Prehistoric people of the Mississippi Delta may have abandoned a large ceremonial site due to environmental stress, according to a new paper authored by Elizabeth Chamberlain, a postdoctoral researcher in Earth and environmental sciences, and University of Illinois anthropologist Jayur Mehta.
The study, published online May 18 in the peer-reviewed Journal of Island and Coastal Archaeology, used archaeological excavations, geologic mapping and coring, and radiocarbon dating to identify how Native Americans built and inhabited the Grand Caillou mound near Dulac, Louisiana. The work stemmed from research begun by Mehta and Chamberlain when they were graduate students at Tulane University.
The researchers found that construction of the Grand Caillou mound began around 800 years ago, when Bayou Grand Caillou was a major and active river channel. The site appeared to have been abandoned around 600 years ago, the same time Bayou Grand Caillou stopped carrying a significant portion of Mississippi River water and sediment.

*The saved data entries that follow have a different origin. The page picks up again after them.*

(* ===== verification/OverlaySpec.v ===== *)
(** * The prediction engine is safe and honest

    The invariant of the engine and the triples of its operations; what a
    settled prediction leaves behind; what is drawn on the screen. *)
From S2P Require Export Overlay DisplaySpec.

Lemma fmap_alter_same {A B} (k : A -> B) (g : A -> A) (i : nat) (l : list A) : (forall x, k (g x) = k x) -> k <$> alter g i l = k <$> l.
Proof. intros Hk. revert i. induction l as [|x l IH]; intros [|i]; cbn; [done|done|by rewrite Hk|f_equal; apply IH]. Qed.

Lemma Forall_filter_keep {A} (P Q : A -> Prop) `{!forall x, Decision (Q x)} l : Forall P l -> Forall P (filter Q l).
Proof. rewrite !Forall_forall. intros HP x [_ Hx]%list_elem_of_filter. auto. Qed.

Lemma triple_bind_get {S A} (P : S -> Prop) (k : S -> M S A) Q :
  (forall s, P s -> triple P (k s) Q) -> triple P (get ≫= k) Q.
Proof. intros Hk s Hs. by apply Hk. Qed.

(** ** The invariant *)

(** A screen with its cursor in it. *)
Record screen_ok (w h : Z) (f : Framebuffer) : Prop := {
  so_frame : frame_ok w h f;
  so_row : 0 <= cursor_row (ds f) < h;
  so_col : 0 <= cursor_col (ds f) < w }.

(** One prediction per column, in order, each with an epoch. *)
Definition oc_epoch (c : ConditionalOverlayCell) : Z := tentative_until_epoch (oc_overlay c).
Definition ocell_ok (j : Z) (c : ConditionalOverlayCell) : Prop := oc_col c = j /\ is_u64 (oc_epoch c).
Definition orow_ok (w h : Z) (r : ConditionalOverlayRow) : Prop :=
  0 <= row_num r < h /\ oc_col <$> overlay_cells r = seqZ 0 w /\ Forall (fun c => is_u64 (oc_epoch c)) (overlay_cells r).

Definition move_ok (w h : Z) (c : ConditionalCursorMove) : Prop :=
  0 <= cm_row c < h /\ 0 <= cm_col c < w /\ o_active (cm_overlay c) = true.

Record pe_inv `{Libc} (w h : Z) (p : PredictionEngine) : Prop := {
  pi_rows : Forall (orow_ok w h) (overlays p);
  pi_nodup : NoDup (row_num <$> overlays p);
  pi_cursors : Forall (move_ok w h) (cursors p);
  pi_parser : utf8_wf (pe_parser p);
  pi_epochs : is_u64 (prediction_epoch p) /\ is_u64 (confirmed_epoch p);
  pi_width : last_width p = w;
  pi_height : last_height p = h }.

(** ... with at least [n] rows, and [b] true of the cursors. *)
Definition pe_st `{Libc} (w h : Z) (n : nat) (b : list ConditionalCursorMove -> Prop) (p : PredictionEngine) : Prop :=
  pe_inv w h p /\ (n <= length (overlays p))%nat /\ b (cursors p).

Definition any_cursor (cs : list ConditionalCursorMove) : Prop := True.
Definition some_cursor (cs : list ConditionalCursorMove) : Prop := cs <> [].
Definition cursor_at (row col : Z) (cs : list ConditionalCursorMove) : Prop :=
  exists c, last cs = Some c /\ cm_row c = row /\ cm_col c = col.

Lemma cell_of_ok w h f row col : screen_ok w h f -> 0 <= row < h -> 0 <= col < w -> exists c, cell_of f row col = Ok c.
Proof.
  intros [Hf _ _] Hr Hc. destruct (fo_rows _ _ _ Hf) as [Hl Hrs].
  destruct (at_ok (rows f) row) as (r & E & Er); [lia|]. pose proof (lookupZ_Forall _ _ _ _ Hrs Er) as Hrl. unfold row_len in Hrl.
  destruct (at_ok (cells r) col) as (c & Ec & _); [lia|]. exists c.
  unfold cell_of, get_cell, get_row, mbind, M_bind, gets, lift, resolve_row, resolve_col. cbn [fb scr_ds].
  rewrite (proj2 (Z.eqb_neq row (-1))), (proj2 (Z.eqb_neq col (-1))), E by lia. cbn. by rewrite Ec.
Qed.

Lemma cell_of_cursor w h f : screen_ok w h f -> exists c, cell_of f (-1) (-1) = Ok c.
Proof.
  intros Hf. pose proof Hf as [_ Hr Hc]. destruct (cell_of_ok w h f (cursor_row (ds f)) (cursor_col (ds f))) as (c & E); [done..|].
  exists c. rewrite <- E. unfold cell_of, get_cell, get_row, mbind, M_bind, gets, lift, resolve_row, resolve_col, scr_ds. cbn [fb].
  rewrite (proj2 (Z.eqb_neq (cursor_row (ds f)) (-1))) by lia. destruct (at_ (rows f) _); [|done]. cbn.
  by rewrite (proj2 (Z.eqb_neq (cursor_col (ds f)) (-1))) by lia.
Qed.

Section safety.
Context `{HL : Libc} `{HLL : !LibcLaws} (w h now : Z) (f : Framebuffer) (Hf : screen_ok w h f).

Let Hwh : 0 < w /\ 0 < h := fo_size _ _ _ (so_frame _ _ _ Hf).
Let Hwidth : width (ds f) = w := fo_width _ _ _ (so_frame _ _ _ Hf).
Let Hheight : height (ds f) = h := fo_height _ _ _ (so_frame _ _ _ Hf).

Lemma pe_st_mono n (b : list ConditionalCursorMove -> Prop) n' (b' : list ConditionalCursorMove -> Prop) p :
  (n' <= n)%nat -> (forall cs, b cs -> b' cs) -> pe_st w h n b p -> pe_st w h n' b' p.
Proof. intros Hn Hb (Hi & Hl & Hc). split_and!; [done|lia|auto]. Qed.

Lemma orow_length r : orow_ok w h r -> lenZ (overlay_cells r) = w.
Proof. intros (_ & E & _). unfold lenZ. rewrite <- (length_fmap oc_col), E, length_seqZ. lia. Qed.

Lemma orow_col r j c : orow_ok w h r -> lookupZ (overlay_cells r) j = Some c -> ocell_ok j c.
Proof.
  intros Hr Hj. pose proof (orow_length r Hr). destruct (lookupZ_Some_lt _ _ _ Hj). unfold lookupZ in Hj. rewrite decide_True in Hj by lia.
  destruct Hr as (_ & E & He). assert (seqZ 0 w !! Z.to_nat j = Some (oc_col c)) as Es by (by rewrite <- E, list_lookup_fmap, Hj).
  apply lookup_seqZ in Es. split; [lia|]. by apply (Forall_lookup_1 _ _ _ _ He Hj).
Qed.

Lemma orow_update r j c : orow_ok w h r -> ocell_ok j c -> orow_ok w h (r <| overlay_cells := updateZ (overlay_cells r) j c |>).
Proof.
  intros (Hn & E & He) [Hc Hce]. split; [done|]. cbn. split; [|by apply Forall_updateZ]. unfold updateZ. case_decide; [|done]. rewrite list_fmap_insert, E.
  apply list_eq. intros i. destruct (decide (i = Z.to_nat j)) as [->|Hne]; [|by rewrite list_lookup_insert_ne].
  destruct (decide (Z.to_nat j < length (seqZ 0 w))%nat) as [Hlt|Hge].
  - rewrite list_lookup_insert_eq by done. symmetry. apply lookup_seqZ. rewrite length_seqZ in Hlt. lia.
  - by rewrite list_insert_ge by lia.
Qed.

Lemma bind_cell {A} P row col (k : Cell -> M PredictionEngine A) Q :
  0 <= row < h -> 0 <= col < w -> (forall x, triple P (k x) Q) -> triple P (lift (cell_of f row col) ≫= k) Q.
Proof.
  intros Hr Hc Hk. apply (triple_bind_lift _ _ _ _ (fun _ => True)); [|auto]. destruct (cell_of_ok w h f row col Hf Hr Hc) as (c & ->). eauto.
Qed.

(** ** Predictions of one cell *)

Lemma row_at_safe n b ri : (ri < n)%nat ->
  triple (pe_st w h n b) (row_at ri) (fun r p => pe_st w h n b p /\ overlays p !! ri = Some r /\ orow_ok w h r).
Proof.
  intros Hri p Hp. pose proof Hp as ([Hr _ _ _ _ _ _] & Hl & _).
  destruct (lookup_lt_is_Some_2 (overlays p) ri ltac:(lia)) as [r E]. exists r, p.
  unfold row_at, mbind, M_bind, gets, lift, index_, lookupZ. rewrite decide_True by lia. rewrite Nat2Z.id, E. cbn.
  split_and!; [done..|]. by apply (Forall_lookup_1 _ _ _ _ Hr E).
Qed.

Lemma ocell_safe n b ri j : (ri < n)%nat -> 0 <= j < w ->
  triple (pe_st w h n b) (ocell ri j) (fun c p => pe_st w h n b p /\ ocell_ok j c).
Proof.
  intros Hri Hj. apply (triple_bind _ _ _ _ _ (row_at_safe n b ri Hri)). intros r p (Hp & _ & Hr).
  destruct (lookupZ_lt (overlay_cells r) j) as [c E]; [by rewrite orow_length|]. exists c, p.
  unfold lift, index_. rewrite E. split_and!; [done..|]. by apply (orow_col r).
Qed.

Lemma with_ocell_safe n b ri j k : (ri < n)%nat -> 0 <= j < w ->
  (forall c, ocell_ok j c -> exists c', k c = Ok c' /\ ocell_ok j c') ->
  preserves (pe_st w h n b) (with_ocell ri j k).
Proof.
  intros Hri Hj Hk. apply (triple_bind _ _ _ _ _ (ocell_safe n b ri j Hri Hj)). intros c. apply triple_pure. intros Hc.
  apply (triple_bind_lift _ _ _ _ (ocell_ok j)); [auto|]. intros c' Hc'. apply triple_modify.
  intros p ([Hr Hn Hcu Hu He Hw_ Hh_] & Hl & Hb). split_and!; [split; try done|by cbn; rewrite length_alter|done]; cbn.
  - apply Forall_alter; [done|]. intros r _ Hok. by apply orow_update.
  - by rewrite fmap_alter_same.
Qed.

(** ** The cursor *)

Lemma last_move_ok p c : pe_inv w h p -> last (cursors p) = Some c -> move_ok w h c.
Proof.
  intros Hi [l E]%last_Some. pose proof (pi_cursors _ _ _ Hi) as Hm. rewrite E in Hm. by apply Forall_app in Hm as [_ [? _]%Forall_cons].
Qed.

Lemma cursor_safe n :
  triple (pe_st w h n some_cursor) cursor_ (fun c p => pe_st w h n (cursor_at (cm_row c) (cm_col c)) p /\ move_ok w h c).
Proof.
  intros p (Hi & Hl & Hc). unfold cursor_, mbind, M_bind, gets.
  destruct (last (cursors p)) as [c|] eqn:E; [|by apply last_None in E]. exists c, p. split_and!; try done; [|by apply (last_move_ok p)..].
  split_and!; [done..|]. by exists c.
Qed.

Lemma with_cursor_at n row col k row' col' :
  (forall c, move_ok w h c -> cm_row c = row -> cm_col c = col -> move_ok w h (k c) /\ cm_row (k c) = row' /\ cm_col (k c) = col') ->
  triple (pe_st w h n (cursor_at row col)) (with_cursor k) (fun _ => pe_st w h n (cursor_at row' col')).
Proof.
  intros Hk p (Hi & Hl & c & E & Hr & Hc). pose proof (last_move_ok p c Hi E) as Hm. destruct (Hk c Hm Hr Hc) as (Hm' & Hr' & Hc').
  unfold with_cursor, cursor_, mbind, M_bind, gets, modify. rewrite E. cbn. do 2 eexists. split; [done|].
  destruct Hi as [Hro Hn Hcu Hu He Hw_ Hh_]. apply last_Some in E as [l E]. rewrite E in *. rewrite removelast_last.
  split_and!; [split; try done|done|]; cbn; [apply Forall_app in Hcu as [? _]; apply Forall_app; split; [done|by apply Forall_singleton]|].
  exists (k c). by rewrite last_snoc.
Qed.

Lemma push_cursor_safe n b row col : 0 <= row < h -> 0 <= col < w ->
  triple (pe_st w h n b) (push_cursor row col) (fun _ => pe_st w h n (cursor_at row col)).
Proof.
  intros Hr Hc p ([Hro Hn Hcu Hu He Hw_ Hh_] & Hl & _). unfold push_cursor, with_cursor, cursor_, mbind, M_bind, modify, gets. cbn.
  rewrite last_snoc. do 2 eexists. split; [done|]. cbn. rewrite removelast_last.
  split_and!; [split; try done|done|eexists; cbn; by rewrite last_snoc]. cbn. apply Forall_app. split; [done|]. by apply Forall_singleton.
Qed.

Lemma cursor_at_some n row col p : pe_st w h n (cursor_at row col) p -> pe_st w h n some_cursor p.
Proof. apply pe_st_mono; [done|]. by intros cs (c & E & _) ->. Qed.

Lemma tentative_safe n b : preserves (pe_st w h n b) (modify become_tentative).
Proof.
  apply triple_modify. intros p (Hi & Hl & Hb). unfold become_tentative. destruct (prefers _ _); [done|]. split_and!; [|done..].
  destruct Hi as [? ? ? ? [? ?] ? ?]. split; try done. split; [apply u64_range|done].
Qed.

Lemma pe_reset_ok p : utf8_wf (pe_parser p) -> is_u64 (prediction_epoch p) /\ is_u64 (confirmed_epoch p) ->
  last_width p = w -> last_height p = h -> pe_st w h 0 any_cursor (pe_reset p).
Proof.
  intros Hu [? ?] Hw_ Hh_. unfold pe_reset, become_tentative.
  destruct (prefers _ _); (split_and!; [split; try done|cbn; lia|done]); cbn; try apply NoDup_nil_2. split; [apply u64_range|done].
Qed.

Lemma reset_engine_safe n b : triple (pe_st w h n b) (modify pe_reset) (fun _ => pe_st w h 0 any_cursor).
Proof. apply triple_modify. intros p ([] & _). by apply pe_reset_ok. Qed.

Lemma init_cursor_safe n b : triple (pe_st w h n b) (init_cursor f) (fun _ => pe_st w h n some_cursor).
Proof.
  intros p Hp. unfold init_cursor, get, mbind at 1, M_bind at 1. case_bool_decide as E.
  - revert p Hp E. intros p Hp _. revert p Hp. eapply triple_conseq; [apply (push_cursor_safe n b); apply Hf|done|]. intros ? q. apply cursor_at_some.
  - destruct (cursor_safe n p) as (c & p' & Ec & Hp' & Hc); [destruct Hp as (? & ? & ?); by split_and!|].
    unfold mbind, M_bind. rewrite Ec. destruct (negb _); [|exists tt, p'; split; [done|by apply cursor_at_some in Hp']].
    destruct (push_cursor_safe n _ (cm_row c) (cm_col c) ltac:(apply Hc) ltac:(apply Hc) p' Hp') as (u & q & Eq & Hq).
    exists u, q. split; [done|by apply cursor_at_some in Hq].
Qed.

“Dating an abandonment event can be challenging,” Chamberlain said. “Within our suite of radiocarbon ages at Grand Caillou, there were none younger than 600 years. This suggests that people may have moved on to a new site at that time.”
“The abandonment of the river channel would have caused a number of changes to the ecology and landscape at the Grand Caillou mound,” Mehta added. “This may be an early example of people responding to changes in Mississippi Delta landscape by relocating.”
The researchers also found that the location and architecture of the mound—it stands 20 feet tall—indicated a great degree of environmental and engineering expertise among the people who built it.
“This region is naturally high elevation, and offered access to waterways for transportation and hunting,” Mehta said.
Geologic coring showed that the mound was built in alternating layers of sand and mud. While sand is a common deposit near the mound, mud must have been imported from farther away.
“This demonstrates a high level of geotechnical knowledge by native people, and a big group effort in mound construction,” Chamberlain said. “Waterlogged mud is heavy, and all this material was moved by hand.”
The study also used artifacts recovered from the mound to identify the culture of the people who lived there. This helped to connect the Grand Caillou inhabitants with mound-building groups farther upstream in the Mississippi River Valley and along the Gulf Coast.
“Research such as this is especially important in light of recent published work showing that net land loss will continue in the Mississippi Delta,” Chamberlain said.
“Archaeological sites are a non-renewable resource,” Mehta added. “With the loss of coastal land, we also risk losing these valuable records of how prehistoric people lived in the Mississippi Delta. It is critical to recover and document archaeological records before they slip beneath the sea.”